Photo de Brassaï, mur d’atelier de P. Bonnard, nd (catalogue d’exposition)
         Cette autre photo représente l’univers esthétique de Bonnard, avec les cartes postales d’œuvres qui comptaient pour lui (Sérusier, Gauguin, Picasso, estampe japonaise, buste hellénistique, etc.). Cette pratique est bien attestée chez Gauguin parti en Polynésie avec des reproductions de bas-reliefs égyptiens dont les attitudes se retrouvent dans ses propres frises de Vahinés. Les modèles de formes circulent au gré de la quête du peintre. En était-il de même pour Mélik ou faut-il croire à une sombre solitude sur le plan artistique ? Nous savons par la Biographie de l’œuvre due à J.M. Pontier que Mélik s’est arrêté à Avignon Eté 1947 pour la grande exposition de peinture contemporaine (voir Mélik face à Picasso, sur ce blog).  Qu’il a admiré le travail de Picasso et Paul Klee !  Dans les archives du musée Mélik se trouve la carte postale suivante, percé (trace de rouille !) comme une image punaisée au mur.  Il s’agit d’une œuvre de Le Corbusier.                     

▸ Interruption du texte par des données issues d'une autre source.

(* ===== verification/Sched.v ===== *)
(** * Threads, wait queues and the scheduler ([Kernel/kthread.c], [Include/kernel/kthread.h])

    Five run queues and five wait queues, one per priority, and the wait queues of
    threads and processes: every thread hangs with its [thread_list] cell on one of
    these intrusive lists, or on none.  A thread and a process are known by the
    addresses of their structures.  [schedule] rotates the first run queue that is
    not empty, from the highest priority down.  A call that gives the processor
    away ([ksleep], [kwait_pid]) is cut at its [schedule]: the part before it, and
    the part that runs when the thread is next switched to. *)

From S2P Require Import Prelude LinkedList Pid Avl Timer.

(** ** Data *)

(** The cells of the queues: [run_queue[i]], [wait_queue[i]], the [waiter] of
    [proc->p_wq] and of [thread->wq], of any other wait queue, and
    [thread->thread_list]. *)
Inductive qcell : Set :=
| RunQ (i : Z) | WaitQ (i : Z) | ProcWq (p : Z) | ThrWq (t : Z) | OtherWq (w : Z) | Thr (t : Z).

#[export] Instance qcell_eq_dec : EqDecision qcell.
Proof. solve_decision. Defined.

#[export] Instance qcell_countable : Countable qcell.
Proof.
  refine (inj_countable'
    (λ c, match c with
          | RunQ i => (0, i) | WaitQ i => (1, i) | ProcWq p => (2, p)
          | ThrWq t => (3, t) | OtherWq w => (4, w) | Thr t => (5, t) end)
    (λ x, match x.1 with
          | 0 => RunQ x.2 | 1 => WaitQ x.2 | 2 => ProcWq x.2
          | 3 => ThrWq x.2 | 4 => OtherWq x.2 | _ => Thr x.2 end) _).
  by intros [].
Defined.

Definition MAX_PRIORITY := 5.

(** [kthread_state_t] *)
Definition RUNNING := 0.
Definition SLEEPING := 1.
Definition STOPED := 2.
Definition SUSPEND := 3.

Definition WAITE_INFINITE := -1.
Definition WAITE_OK := 0.
Definition WAITE_TIMEOUT := 1.

(** [struct kernel_thread]: the fields the queues, the switch and the end of a thread use;
    [host = None] is NULL. *)
Record kthread : Type := mk_thread {
  priority : Z; state : Z; tid : Z; priv : Z; esp0 : Z; host : option Z }.

Definition with_state (v : Z) (k : kthread) : kthread :=
  mk_thread (priority k) v (tid k) (priv k) (esp0 k) (host k).

Section sched.
Context {S : Type} `{IdAlloc S}.

(** [struct kernel_process], as far as threads are concerned. *)
Record kproc : Type := mk_proc { p_cr3 : Z; p_threadtree : avlnode; p_tid_obj : S }.

Record ssys : Type := mk_ssys {
  cells : gmap qcell (linked_list qcell);
  threads : gmap Z kthread;
  procs : gmap Z kproc;
  sys_proc : avlnode;
  current : Z;
  cr3 : Z;
  tss_esp0 : Z;
  need_reschedule : Z;
}.
Implicit Types (s : ssys).

Definition set_cells c s :=
  mk_ssys c (threads s) (procs s) (sys_proc s) (current s) (cr3 s) (tss_esp0 s) (need_reschedule s).
Definition set_threads m s :=
  mk_ssys (cells s) m (procs s) (sys_proc s) (current s) (cr3 s) (tss_esp0 s) (need_reschedule s).
Definition set_procs m s :=
  mk_ssys (cells s) (threads s) m (sys_proc s) (current s) (cr3 s) (tss_esp0 s) (need_reschedule s).
Definition set_resched v s :=
  mk_ssys (cells s) (threads s) (procs s) (sys_proc s) (current s) (cr3 s) (tss_esp0 s) v.
Definition switched t pgd esp s :=
  mk_ssys (cells s) (threads s) (procs s) (sys_proc s) t pgd esp (need_reschedule s).
Definition on_cells f s : outcome ssys := c ← f (cells s); Done (set_cells c s).
Definition set_state (t v : Z) s : outcome ssys :=
  k ← deref (threads s !! t); Done (set_threads (<[t := with_state v k]> (threads s)) s).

La Fondation Le Corbusier  m’a donné des informations qui intéressent  celui qui s’interroge sur les intérêts esthétiques de Mélik.  La carte postale est celle du carton d’une tapisserie (216x365 cm) jamais réalisée, « Le rideau écarté ». Le carton de même taille que la tapisserie, avec ébauche de couleur, a été montré au Palais des papes à Avignon en 1949 !  La présence de cette carte postale dans l’atelier de Mélik indique qu’il avait cette pratique de beaucoup d’autres peintres (Gauguin, Bonnard). Elle prouve aussi son intérêt plastique pour l’art en train de se faire, avec cette ligne sinueuse et simple de Le Corbusier. 
Le Corbusier, Emaux, Exposition J1, 2013, Marseille (Photo R. Mackie)


             A travers ce petit hommage à l’atelier de Mélik nous comprenons l’importance des deux catalogues de photos couleur réalisé par l’atelier professionnel Da Silva à Marseille quelques années avant la mort du peintre, studio qui fut aussi la galerie la plus fidèle à son œuvre, grâce à Lil Mariton et Fred Bahr.